What you have to do
What is needed is an exact retyping of the records below, from the first line through the line that contains "(** [com]: the".

Data for processing
(* ===== verification/ConsoleSpec.v ===== *)
(** The console as a line discipline: text being edited, lines that are complete, and
    characters waiting to be sent. *)

From S2P Require Import Prelude Queue Console.

(** ** What a console does *)

(** [com]: the characters that can be read; [ed]: the line being typed; [pend]: the
    characters accepted from writers and not yet sent. *)
Record ld := Ld { com : list Z; ed : list Z; pend : list Z }.

Definition erased : list Z := [8; 32; 8].

(** Typing a character: the new state, what is echoed, and whether input becomes ready. *)
Definition type_char (c : Z) (l : ld) : ld * list Z * bool :=
  if c =? ctrl_P then (l, [], false)
  else if c =? ctrl_U then (Ld (com l) [] (pend l), concat (replicate (length (ed l)) erased), false)
  else if (c =? ctrl_H) || (c =? c_del) then
    match ed l with
    | [] => (l, [], false)
    | _ => (Ld (com l) (removelast (ed l)) (pend l), erased, false)
    end
  else if negb (c =? 0) && (Z.of_nat (length (com l) + length (ed l)) <? INPUT_BUF) then
    let c := if c =? c_cr then c_newline else c in
    let ed' := ed l ++ [c] in
    if (c =? c_newline) || (c =? ctrl_D) || (Z.of_nat (length (com l) + length ed') =? INPUT_BUF)
    then (Ld (com l ++ ed') [] (pend l), [c], true)
    else (Ld (com l) ed' (pend l), [c], false)
  else (l, [], false).

Fixpoint type_all (cs : list Z) (l : ld) : ld * list Z :=
  match cs with
  | [] => (l, [])
  | c :: cs => let '(l1, echo, _) := type_char c l in let '(l2, echo2) := type_all cs l1 in (l2, echo ++ echo2)
  end.

(** Reading from what is ready: the outcome, the bytes read, and what stays. *)
Fixpoint take_line (copyout : Z → Z → bool) (killed : bool) (target dst n : Z) (got text : list Z) : rd * list Z * list Z :=
  if n <=? 0 then (RdDone (target - n), got, text) else
  match text with
  | [] => (if killed then RdDone (-1) else RdSleep dst n, got, [])
  | c :: text' =>
    if c =? ctrl_D then (RdDone (target - n), got, if n <? target then text else text')
    else if negb (copyout dst c) then (RdDone (target - n), got, text')
    else if c =? c_newline then (RdDone (target - (n - 1)), got ++ [c], text')
    else take_line copyout killed target (dst + 1) (n - 1) (got ++ [c]) text'
  end.

(** How many characters go out before the device is busy, of [n]. *)
Fixpoint idle_count (idle : list bool) (n : nat) : nat :=
  match n, idle with
  | S n, true :: idle => S (idle_count idle n)
  | _, _ => O
  end.

(** ** How the code holds it *)

Record shows_ld (st : con) (l : ld) : Prop := {
  sl_text : ring INPUT_BUF (c_buf st) (c_r st) (com l ++ ed l);
  sl_r : 0 <= c_r st < 2 ^ 32;
  sl_w : c_w st = w32 (c_r st + Z.of_nat (length (com l)));
  sl_e : c_e st = w32 (c_r st + Z.of_nat (length (com l) + length (ed l)));
  sl_ed : c_newline ∉ ed l;
  sl_tx : ring UART_TX_BUF_SIZE (tx_buf st) (tx_r st) (pend l);
  sl_txr : 0 <= tx_r st < 2 ^ 64;
  sl_txw : tx_w st = w64 (tx_r st + Z.of_nat (length (pend l))) }.

Lemma INPUT_BUF_range : INPUT_BUF * 2 ^ 25 = 2 ^ 32.
Proof. done. Qed.
Lemma UART_range : UART_TX_BUF_SIZE * 2 ^ 59 = 2 ^ 64.
Proof. done. Qed.

(** Counters at most a buffer apart are equal only if they really are. *)
Lemma w32_inj r i j : 0 <= i <= INPUT_BUF → 0 <= j <= INPUT_BUF → w32 (r + i) = w32 (r + j) → i = j.
Proof.
  unfold w32, INPUT_BUF. intros Hi Hj H. assert ((r + i - (r + j)) mod 2 ^ 32 = 0) as Hm by (rewrite Zminus_mod, H, Z.sub_diag; done).
  replace (r + i - (r + j)) with (i - j) in Hm by lia. apply Z.mod_divide in Hm as [k Hk]; [|done]. lia.
Qed.

Lemma w64_inj r i j : 0 <= i <= UART_TX_BUF_SIZE → 0 <= j <= UART_TX_BUF_SIZE → w64 (r + i) = w64 (r + j) → i = j.
Proof.
  unfold w64, UART_TX_BUF_SIZE. intros Hi Hj H. assert ((r + i - (r + j)) mod 2 ^ 64 = 0) as Hm by (rewrite Zminus_mod, H, Z.sub_diag; done).
  replace (r + i - (r + j)) with (i - j) in Hm by lia. apply Z.mod_divide in Hm as [k Hk]; [|done]. lia.
Qed.

Lemma w32_add_w32 x y : w32 (w32 x + y) = w32 (x + y).
Proof. unfold w32. by rewrite Zplus_mod_idemp_l. Qed.

Lemma w64_add_w64 x y : w64 (w64 x + y) = w64 (x + y).
Proof. unfold w64. by rewrite Zplus_mod_idemp_l. Qed.

Lemma w32_self r : 0 <= r < 2 ^ 32 → w32 r = r.
Proof. intros H. unfold w32. by rewrite Z.mod_small. Qed.

Lemma w64_self r : 0 <= r < 2 ^ 64 → w64 r = r.
Proof. intros H. unfold w64. by rewrite Z.mod_small. Qed.

Section Shown.
Context {st : con} {l : ld} (H : shows_ld st l).

Lemma ld_len : 0 <= Z.of_nat (length (com l)) + Z.of_nat (length (ed l)) <= INPUT_BUF.
Proof. destruct (sl_text _ _ H) as (_ & Hl & _). rewrite length_app in Hl. lia. Qed.

Lemma ed_nil_eqb : (c_e st =? c_w st) = bool_decide (ed l = []).
Proof.
  pose proof ld_len. rewrite (sl_w _ _ H), (sl_e _ _ H). case_bool_decide as E.
  - rewrite E. simpl. rewrite Nat.add_0_r. by apply Z.eqb_refl.
  - apply Z.eqb_neq. intros Hw. rewrite Nat2Z.inj_add in Hw. apply w32_inj in Hw; [|lia|lia].
    apply E. apply length_zero_iff_nil. lia.
Qed.

Lemma com_nil_eqb : (c_r st =? c_w st) = bool_decide (com l = []).
Proof.
  pose proof ld_len. rewrite (sl_w _ _ H). case_bool_decide as E.
  - rewrite E. simpl. rewrite Z.add_0_r, w32_self by apply (sl_r _ _ H). apply Z.eqb_refl.
  - apply Z.eqb_neq. intros Hw. rewrite <- (w32_self (c_r st)) in Hw at 1 by apply (sl_r _ _ H). rewrite <- (Z.add_0_r (c_r st)) in Hw at 1.
    apply w32_inj in Hw; [|lia|lia]. apply E. apply length_zero_iff_nil. lia.
Qed.

Lemma used_eq : w32 (c_e st - c_r st) = Z.of_nat (length (com l) + length (ed l)).
Proof.
  pose proof ld_len. rewrite (sl_e _ _ H). unfold Z.sub. rewrite w32_add_w32.
  replace (c_r st + Z.of_nat (length (com l) + length (ed l)) + - c_r st) with (Z.of_nat (length (com l) + length (ed l))) by lia.
  apply Z.mod_small. unfold INPUT_BUF in *. lia.
Qed.

Lemma tx_len : 0 <= Z.of_nat (length (pend l)) <= UART_TX_BUF_SIZE.
Proof. destruct (sl_tx _ _ H) as (_ & Hl & _). lia. Qed.

Lemma tx_nil_eqb : (tx_w st =? tx_r st) = bool_decide (pend l = []).
Proof.
  pose proof tx_len. rewrite (sl_txw _ _ H). case_bool_decide as E.
  - rewrite E. simpl. rewrite Z.add_0_r, w64_self by apply (sl_txr _ _ H). apply Z.eqb_refl.
  - apply Z.eqb_neq. intros Hw. rewrite <- (w64_self (tx_r st)) in Hw by apply (sl_txr _ _ H). rewrite w64_add_w64 in Hw.
    rewrite <- (Z.add_0_r (tx_r st)) in Hw at 2. apply w64_inj in Hw; [|lia|lia]. apply E. apply length_zero_iff_nil. lia.
Qed.

Lemma tx_full_eqb : (tx_w st =? w64 (tx_r st + UART_TX_BUF_SIZE)) = (Z.of_nat (length (pend l)) =? UART_TX_BUF_SIZE).
Proof.
  pose proof tx_len. rewrite (sl_txw _ _ H). destruct (Z.eqb_spec (Z.of_nat (length (pend l))) UART_TX_BUF_SIZE) as [->|E]; [apply Z.eqb_refl|].
  apply Z.eqb_neq. intros Hw. apply w64_inj in Hw; [done|lia|unfold UART_TX_BUF_SIZE; lia].
Qed.
End Shown.

(** ** Echoing and erasing *)

Definition echoed (st : con) (out : list Z) : con := set_dev (d_idle st) (d_rx st) (d_thr st ++ out) st.

Lemma consputc_char c st : 0 <= c < 256 → consputc c st = Ok (tt, echoed st [c]).
Proof.
  intros Hc. unfold consputc, BACKSPACE. rewrite (proj2 (Z.eqb_neq _ _)) by lia. unfold uartputc_sync, w8.
  by rewrite Z.mod_small.
Qed.

Lemma consputc_back st : consputc BACKSPACE st = Ok (tt, echoed st erased).
Proof.
  transitivity (Ok (tt, echoed (echoed (echoed st [8]) [32]) [8])); [done|]. do 2 f_equal. unfold echoed, set_dev, erased.
  cbn [d_thr d_idle d_rx]. by rewrite <- !app_assoc.
Qed.

Lemma shows_echoed st l out : shows_ld st l → shows_ld (echoed st out) l.
Proof. intros [H1 H2 H3 H4 H5 H6 H7 H8]. by split. Qed.

Lemma mod_w32 x : w32 x mod INPUT_BUF = x mod INPUT_BUF.
Proof. unfold w32. rewrite <- INPUT_BUF_range. by apply mod_mod_mul. Qed.

Lemma mod_w64 x : w64 x mod UART_TX_BUF_SIZE = x mod UART_TX_BUF_SIZE.
Proof. unfold w64. rewrite <- UART_range. by apply mod_mod_mul. Qed.

(** The counter and the character before the edit index. *)
Lemma last_edit st l ed' c : shows_ld st l → ed l = ed' ++ [c] →
  w32 (c_e st - 1) = w32 (c_r st + Z.of_nat (length (com l) + length ed')) ∧
  c_buf st !! Z.to_nat (w32 (c_e st - 1) mod INPUT_BUF) = Some c.
Proof.
  intros H He. assert (Hw : w32 (c_e st - 1) = w32 (c_r st + Z.of_nat (length (com l) + length ed'))).
  { rewrite (sl_e _ _ H), He. unfold Z.sub. rewrite w32_add_w32, length_app. f_equal. simpl. lia. }
  split; [done|]. rewrite Hw, mod_w32. pose proof (sl_text _ _ H) as Hr. rewrite He, app_assoc in Hr. apply ring_last in Hr.
  by rewrite length_app in Hr.
Qed.

Lemma erase_one_run st l ed' c : shows_ld st l → ed l = ed' ++ [c] →
  ∃ st', erase_one st = Ok (tt, st') ∧ shows_ld st' (Ld (com l) ed' (pend l)) ∧ d_thr st' = d_thr st ++ erased ∧
    d_rx st' = d_rx st ∧ d_idle st' = d_idle st ∧ woke_cons st' = woke_cons st.
Proof.
  intros H He. destruct (last_edit st l ed' c H He) as [Hw _]. eexists. split; [unfold erase_one; rewrite (bind_ok _ _ _ tt _ eq_refl); apply consputc_back|].
  split; [|done]. apply shows_echoed. destruct H as [H1 H2 H3 H4 H5 H6 H7 H8]. split; cbn; try done.
  - rewrite He, app_assoc in H1. by apply ring_prefix in H1.
  - rewrite He in H5. set_solver.
Qed.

Written solution
(* ===== verification/ConsoleSpec.v ===== *)
(** The console as a line discipline: text being edited, lines that are complete, and
    characters waiting to be sent. *)

From S2P Require Import Prelude Queue Console.

(** ** What a console does *)

(** [com]: the characters that can be read; [ed]: the line being typed; [pend]: the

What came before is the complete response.